(Records from a dataset)

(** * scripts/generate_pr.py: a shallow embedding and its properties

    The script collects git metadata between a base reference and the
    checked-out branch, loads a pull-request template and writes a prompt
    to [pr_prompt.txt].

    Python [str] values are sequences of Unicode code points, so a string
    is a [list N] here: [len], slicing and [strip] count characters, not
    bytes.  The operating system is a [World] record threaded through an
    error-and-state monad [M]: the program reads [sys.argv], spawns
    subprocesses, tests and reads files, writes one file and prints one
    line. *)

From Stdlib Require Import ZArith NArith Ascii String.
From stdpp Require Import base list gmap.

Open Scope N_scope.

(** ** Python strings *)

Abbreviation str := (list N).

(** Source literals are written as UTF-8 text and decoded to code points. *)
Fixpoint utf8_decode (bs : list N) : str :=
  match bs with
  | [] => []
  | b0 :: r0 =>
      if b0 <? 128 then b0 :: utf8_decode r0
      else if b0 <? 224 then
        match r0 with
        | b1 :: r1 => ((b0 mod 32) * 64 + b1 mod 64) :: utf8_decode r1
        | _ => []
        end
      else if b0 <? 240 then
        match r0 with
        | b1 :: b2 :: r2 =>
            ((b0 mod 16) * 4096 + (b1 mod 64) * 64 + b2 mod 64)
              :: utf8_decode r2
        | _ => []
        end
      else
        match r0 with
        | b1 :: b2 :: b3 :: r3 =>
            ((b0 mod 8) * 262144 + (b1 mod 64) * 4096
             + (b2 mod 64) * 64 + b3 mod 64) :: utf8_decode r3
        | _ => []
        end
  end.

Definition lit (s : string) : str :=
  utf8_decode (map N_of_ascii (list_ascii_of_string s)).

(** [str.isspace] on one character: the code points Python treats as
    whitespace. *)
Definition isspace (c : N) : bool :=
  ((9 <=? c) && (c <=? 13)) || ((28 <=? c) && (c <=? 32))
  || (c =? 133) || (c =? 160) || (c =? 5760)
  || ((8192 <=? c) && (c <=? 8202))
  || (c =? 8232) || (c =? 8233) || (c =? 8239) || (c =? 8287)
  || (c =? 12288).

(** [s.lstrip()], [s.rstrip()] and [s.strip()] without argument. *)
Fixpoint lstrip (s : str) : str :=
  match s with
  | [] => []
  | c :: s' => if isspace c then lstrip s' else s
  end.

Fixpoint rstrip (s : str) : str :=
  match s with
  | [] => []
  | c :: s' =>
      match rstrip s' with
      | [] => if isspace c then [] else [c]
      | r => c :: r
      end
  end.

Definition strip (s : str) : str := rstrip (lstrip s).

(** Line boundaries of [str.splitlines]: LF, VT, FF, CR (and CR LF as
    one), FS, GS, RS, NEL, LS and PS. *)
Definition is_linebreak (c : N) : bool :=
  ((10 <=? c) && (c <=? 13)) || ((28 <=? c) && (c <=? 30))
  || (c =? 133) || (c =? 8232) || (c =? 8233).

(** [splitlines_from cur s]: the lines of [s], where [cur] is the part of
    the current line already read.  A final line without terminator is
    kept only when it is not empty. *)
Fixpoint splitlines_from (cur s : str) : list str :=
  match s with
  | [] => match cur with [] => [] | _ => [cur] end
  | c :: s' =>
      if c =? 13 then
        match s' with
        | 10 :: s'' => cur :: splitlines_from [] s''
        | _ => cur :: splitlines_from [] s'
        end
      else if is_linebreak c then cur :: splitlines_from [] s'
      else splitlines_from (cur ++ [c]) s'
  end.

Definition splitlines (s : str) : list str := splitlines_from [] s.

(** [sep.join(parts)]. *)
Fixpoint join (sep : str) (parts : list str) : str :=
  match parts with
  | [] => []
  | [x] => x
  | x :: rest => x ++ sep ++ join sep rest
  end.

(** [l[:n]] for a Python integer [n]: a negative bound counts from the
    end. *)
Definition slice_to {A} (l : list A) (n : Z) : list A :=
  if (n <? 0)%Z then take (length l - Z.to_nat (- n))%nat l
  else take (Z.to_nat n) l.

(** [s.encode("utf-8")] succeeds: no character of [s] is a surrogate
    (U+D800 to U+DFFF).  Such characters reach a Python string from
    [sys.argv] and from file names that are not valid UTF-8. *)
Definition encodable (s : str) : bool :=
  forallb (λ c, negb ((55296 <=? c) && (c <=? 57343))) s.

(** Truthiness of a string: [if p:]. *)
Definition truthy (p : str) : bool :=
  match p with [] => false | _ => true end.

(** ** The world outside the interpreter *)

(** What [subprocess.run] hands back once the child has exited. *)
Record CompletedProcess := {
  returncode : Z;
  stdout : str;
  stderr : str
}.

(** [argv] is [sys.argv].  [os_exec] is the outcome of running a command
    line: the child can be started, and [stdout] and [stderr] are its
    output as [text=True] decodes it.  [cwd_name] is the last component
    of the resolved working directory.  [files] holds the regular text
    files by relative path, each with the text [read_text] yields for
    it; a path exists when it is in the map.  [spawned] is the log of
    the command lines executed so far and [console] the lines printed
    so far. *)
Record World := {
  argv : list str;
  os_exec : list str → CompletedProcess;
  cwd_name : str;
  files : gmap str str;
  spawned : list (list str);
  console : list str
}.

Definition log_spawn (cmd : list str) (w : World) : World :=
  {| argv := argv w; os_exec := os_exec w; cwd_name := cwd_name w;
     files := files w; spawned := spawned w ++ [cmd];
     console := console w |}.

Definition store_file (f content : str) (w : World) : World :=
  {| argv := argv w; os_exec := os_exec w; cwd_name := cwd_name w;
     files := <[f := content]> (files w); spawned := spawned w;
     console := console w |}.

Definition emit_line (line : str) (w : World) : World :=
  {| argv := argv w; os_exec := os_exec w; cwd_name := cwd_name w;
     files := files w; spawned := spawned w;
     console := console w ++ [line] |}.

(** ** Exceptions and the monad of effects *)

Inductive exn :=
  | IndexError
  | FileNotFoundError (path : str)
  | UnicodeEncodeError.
---
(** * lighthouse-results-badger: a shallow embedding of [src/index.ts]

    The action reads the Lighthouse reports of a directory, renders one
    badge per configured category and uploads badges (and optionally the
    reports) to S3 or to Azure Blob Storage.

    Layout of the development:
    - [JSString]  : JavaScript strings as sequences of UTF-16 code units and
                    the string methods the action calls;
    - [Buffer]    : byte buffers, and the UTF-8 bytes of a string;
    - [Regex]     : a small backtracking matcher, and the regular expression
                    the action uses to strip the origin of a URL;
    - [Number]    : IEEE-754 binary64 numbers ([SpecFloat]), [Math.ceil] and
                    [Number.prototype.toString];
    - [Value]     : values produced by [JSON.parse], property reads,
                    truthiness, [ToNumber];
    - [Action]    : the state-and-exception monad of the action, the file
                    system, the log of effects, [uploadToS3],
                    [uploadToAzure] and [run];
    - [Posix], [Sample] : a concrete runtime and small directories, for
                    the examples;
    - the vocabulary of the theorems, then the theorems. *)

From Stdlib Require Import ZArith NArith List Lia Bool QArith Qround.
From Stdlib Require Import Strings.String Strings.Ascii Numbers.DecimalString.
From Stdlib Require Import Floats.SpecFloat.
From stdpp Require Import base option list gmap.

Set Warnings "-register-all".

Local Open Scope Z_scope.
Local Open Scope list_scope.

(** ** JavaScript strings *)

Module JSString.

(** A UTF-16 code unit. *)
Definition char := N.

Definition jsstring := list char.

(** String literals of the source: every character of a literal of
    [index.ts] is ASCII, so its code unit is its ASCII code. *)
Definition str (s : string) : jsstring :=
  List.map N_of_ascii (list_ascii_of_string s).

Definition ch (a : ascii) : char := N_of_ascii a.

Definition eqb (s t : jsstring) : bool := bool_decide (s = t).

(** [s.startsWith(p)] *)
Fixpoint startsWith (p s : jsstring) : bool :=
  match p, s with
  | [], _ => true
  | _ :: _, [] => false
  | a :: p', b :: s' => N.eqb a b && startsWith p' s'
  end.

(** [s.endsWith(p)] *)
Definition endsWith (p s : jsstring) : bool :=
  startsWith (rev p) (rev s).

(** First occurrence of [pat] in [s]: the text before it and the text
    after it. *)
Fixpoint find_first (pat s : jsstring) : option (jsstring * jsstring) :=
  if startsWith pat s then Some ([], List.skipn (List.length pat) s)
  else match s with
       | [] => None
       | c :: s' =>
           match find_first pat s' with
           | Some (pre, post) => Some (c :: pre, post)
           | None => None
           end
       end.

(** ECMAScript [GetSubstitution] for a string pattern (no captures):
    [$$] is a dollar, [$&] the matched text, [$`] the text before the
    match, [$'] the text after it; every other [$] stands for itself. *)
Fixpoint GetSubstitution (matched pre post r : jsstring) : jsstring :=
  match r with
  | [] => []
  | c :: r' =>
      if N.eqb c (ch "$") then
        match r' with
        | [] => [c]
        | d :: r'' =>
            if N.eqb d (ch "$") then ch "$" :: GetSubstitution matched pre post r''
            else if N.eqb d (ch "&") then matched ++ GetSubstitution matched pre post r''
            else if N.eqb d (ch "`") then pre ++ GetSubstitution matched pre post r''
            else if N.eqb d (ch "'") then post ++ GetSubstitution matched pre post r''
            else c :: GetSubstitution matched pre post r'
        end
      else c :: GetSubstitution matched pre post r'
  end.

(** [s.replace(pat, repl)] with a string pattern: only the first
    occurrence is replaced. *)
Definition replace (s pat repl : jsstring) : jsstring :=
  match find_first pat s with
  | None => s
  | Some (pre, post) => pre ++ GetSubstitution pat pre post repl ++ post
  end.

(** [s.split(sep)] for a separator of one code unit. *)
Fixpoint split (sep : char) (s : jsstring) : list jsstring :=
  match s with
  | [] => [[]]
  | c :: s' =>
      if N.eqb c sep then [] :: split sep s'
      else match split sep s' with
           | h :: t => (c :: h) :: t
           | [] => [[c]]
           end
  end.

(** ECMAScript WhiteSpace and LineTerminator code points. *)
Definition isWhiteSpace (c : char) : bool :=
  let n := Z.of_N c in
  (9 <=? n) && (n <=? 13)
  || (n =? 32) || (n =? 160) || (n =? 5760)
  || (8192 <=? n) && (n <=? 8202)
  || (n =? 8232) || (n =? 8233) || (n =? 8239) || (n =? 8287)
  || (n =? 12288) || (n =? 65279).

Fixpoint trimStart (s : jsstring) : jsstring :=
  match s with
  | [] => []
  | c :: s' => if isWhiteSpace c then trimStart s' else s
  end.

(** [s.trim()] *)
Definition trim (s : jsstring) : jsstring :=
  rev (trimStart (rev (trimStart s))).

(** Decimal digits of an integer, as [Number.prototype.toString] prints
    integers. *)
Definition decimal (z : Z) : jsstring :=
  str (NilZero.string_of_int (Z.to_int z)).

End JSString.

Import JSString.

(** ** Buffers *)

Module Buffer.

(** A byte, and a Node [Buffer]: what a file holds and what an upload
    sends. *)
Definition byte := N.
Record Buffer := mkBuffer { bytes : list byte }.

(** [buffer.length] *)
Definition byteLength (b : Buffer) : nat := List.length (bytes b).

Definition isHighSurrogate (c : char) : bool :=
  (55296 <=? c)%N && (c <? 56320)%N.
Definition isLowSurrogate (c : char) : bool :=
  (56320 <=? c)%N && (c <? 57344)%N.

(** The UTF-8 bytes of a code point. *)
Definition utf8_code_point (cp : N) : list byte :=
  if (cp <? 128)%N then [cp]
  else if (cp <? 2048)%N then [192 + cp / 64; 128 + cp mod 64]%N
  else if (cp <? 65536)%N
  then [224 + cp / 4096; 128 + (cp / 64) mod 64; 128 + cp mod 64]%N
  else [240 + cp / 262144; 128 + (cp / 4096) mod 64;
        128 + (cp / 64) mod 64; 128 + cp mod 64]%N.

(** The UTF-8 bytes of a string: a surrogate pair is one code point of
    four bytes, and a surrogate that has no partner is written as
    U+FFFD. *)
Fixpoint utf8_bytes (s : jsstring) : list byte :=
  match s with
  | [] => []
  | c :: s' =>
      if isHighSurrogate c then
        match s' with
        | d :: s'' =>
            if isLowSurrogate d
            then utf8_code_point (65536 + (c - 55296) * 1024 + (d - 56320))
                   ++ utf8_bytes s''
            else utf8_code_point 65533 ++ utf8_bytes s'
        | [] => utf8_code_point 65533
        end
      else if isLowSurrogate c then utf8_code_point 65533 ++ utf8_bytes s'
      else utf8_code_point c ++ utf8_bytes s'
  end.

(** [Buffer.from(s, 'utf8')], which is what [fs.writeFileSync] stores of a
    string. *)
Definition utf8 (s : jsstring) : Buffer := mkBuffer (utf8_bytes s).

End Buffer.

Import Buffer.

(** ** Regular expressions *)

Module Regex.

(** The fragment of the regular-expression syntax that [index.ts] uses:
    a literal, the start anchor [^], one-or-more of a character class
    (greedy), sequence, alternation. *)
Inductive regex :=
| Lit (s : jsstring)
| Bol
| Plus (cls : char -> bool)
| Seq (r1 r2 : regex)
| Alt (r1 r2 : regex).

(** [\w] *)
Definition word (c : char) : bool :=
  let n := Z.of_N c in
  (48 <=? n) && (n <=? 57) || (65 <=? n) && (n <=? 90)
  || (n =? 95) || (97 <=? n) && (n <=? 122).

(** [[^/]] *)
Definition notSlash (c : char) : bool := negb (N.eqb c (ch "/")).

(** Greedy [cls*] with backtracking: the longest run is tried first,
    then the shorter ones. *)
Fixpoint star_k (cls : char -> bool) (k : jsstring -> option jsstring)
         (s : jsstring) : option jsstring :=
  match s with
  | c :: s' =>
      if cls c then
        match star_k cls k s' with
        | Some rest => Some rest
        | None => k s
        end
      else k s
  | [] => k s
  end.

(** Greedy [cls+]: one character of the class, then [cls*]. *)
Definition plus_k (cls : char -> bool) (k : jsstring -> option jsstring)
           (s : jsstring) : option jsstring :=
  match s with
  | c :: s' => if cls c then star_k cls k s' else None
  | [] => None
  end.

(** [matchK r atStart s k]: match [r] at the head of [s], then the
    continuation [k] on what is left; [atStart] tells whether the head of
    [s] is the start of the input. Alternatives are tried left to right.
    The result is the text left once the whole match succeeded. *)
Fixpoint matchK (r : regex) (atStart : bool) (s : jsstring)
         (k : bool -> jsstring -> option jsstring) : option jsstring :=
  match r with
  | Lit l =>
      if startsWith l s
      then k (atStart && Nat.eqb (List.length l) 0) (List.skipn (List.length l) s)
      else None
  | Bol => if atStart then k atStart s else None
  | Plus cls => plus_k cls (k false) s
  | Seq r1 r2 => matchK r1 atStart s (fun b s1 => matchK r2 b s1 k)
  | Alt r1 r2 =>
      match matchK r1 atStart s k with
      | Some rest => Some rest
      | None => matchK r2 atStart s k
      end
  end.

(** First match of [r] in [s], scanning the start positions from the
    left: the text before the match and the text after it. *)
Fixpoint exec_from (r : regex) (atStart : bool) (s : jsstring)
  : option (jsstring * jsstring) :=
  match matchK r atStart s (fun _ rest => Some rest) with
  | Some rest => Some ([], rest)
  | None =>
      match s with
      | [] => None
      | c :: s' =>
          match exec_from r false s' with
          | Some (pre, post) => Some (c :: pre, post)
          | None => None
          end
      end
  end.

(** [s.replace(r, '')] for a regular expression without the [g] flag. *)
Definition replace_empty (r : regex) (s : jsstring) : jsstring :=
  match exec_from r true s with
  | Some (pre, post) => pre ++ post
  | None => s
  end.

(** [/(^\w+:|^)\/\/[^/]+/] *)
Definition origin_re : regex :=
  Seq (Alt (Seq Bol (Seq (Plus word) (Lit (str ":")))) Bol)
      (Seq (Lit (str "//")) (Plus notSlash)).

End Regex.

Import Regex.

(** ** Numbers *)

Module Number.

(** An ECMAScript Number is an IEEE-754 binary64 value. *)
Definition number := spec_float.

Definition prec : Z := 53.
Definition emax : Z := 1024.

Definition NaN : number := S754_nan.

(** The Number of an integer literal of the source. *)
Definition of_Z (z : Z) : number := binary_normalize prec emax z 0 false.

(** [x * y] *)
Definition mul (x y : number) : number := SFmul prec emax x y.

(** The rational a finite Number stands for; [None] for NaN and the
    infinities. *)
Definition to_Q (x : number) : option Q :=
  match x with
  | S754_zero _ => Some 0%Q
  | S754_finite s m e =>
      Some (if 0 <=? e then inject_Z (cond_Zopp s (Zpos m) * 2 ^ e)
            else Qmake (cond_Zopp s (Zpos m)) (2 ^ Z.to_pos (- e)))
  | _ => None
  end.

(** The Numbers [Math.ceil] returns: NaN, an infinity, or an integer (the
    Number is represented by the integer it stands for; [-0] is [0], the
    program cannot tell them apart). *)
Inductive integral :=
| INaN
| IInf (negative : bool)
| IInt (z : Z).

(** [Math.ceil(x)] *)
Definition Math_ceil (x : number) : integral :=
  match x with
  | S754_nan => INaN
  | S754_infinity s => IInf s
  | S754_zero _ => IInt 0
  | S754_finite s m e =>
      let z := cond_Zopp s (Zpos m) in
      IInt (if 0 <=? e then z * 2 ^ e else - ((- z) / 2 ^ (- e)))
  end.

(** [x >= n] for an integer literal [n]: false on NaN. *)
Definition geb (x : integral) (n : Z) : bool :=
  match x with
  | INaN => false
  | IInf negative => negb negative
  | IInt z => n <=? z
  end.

• _WHAT THIS TASK INVOLVES_: Show all lines from the data above in which the word "isLowSurrogate" appears.

• _EXERCISE SOLUTION_:
Definition isLowSurrogate (c : char) : bool :=
            if isLowSurrogate d
      else if isLowSurrogate c then utf8_code_point 65533 ++ utf8_bytes s'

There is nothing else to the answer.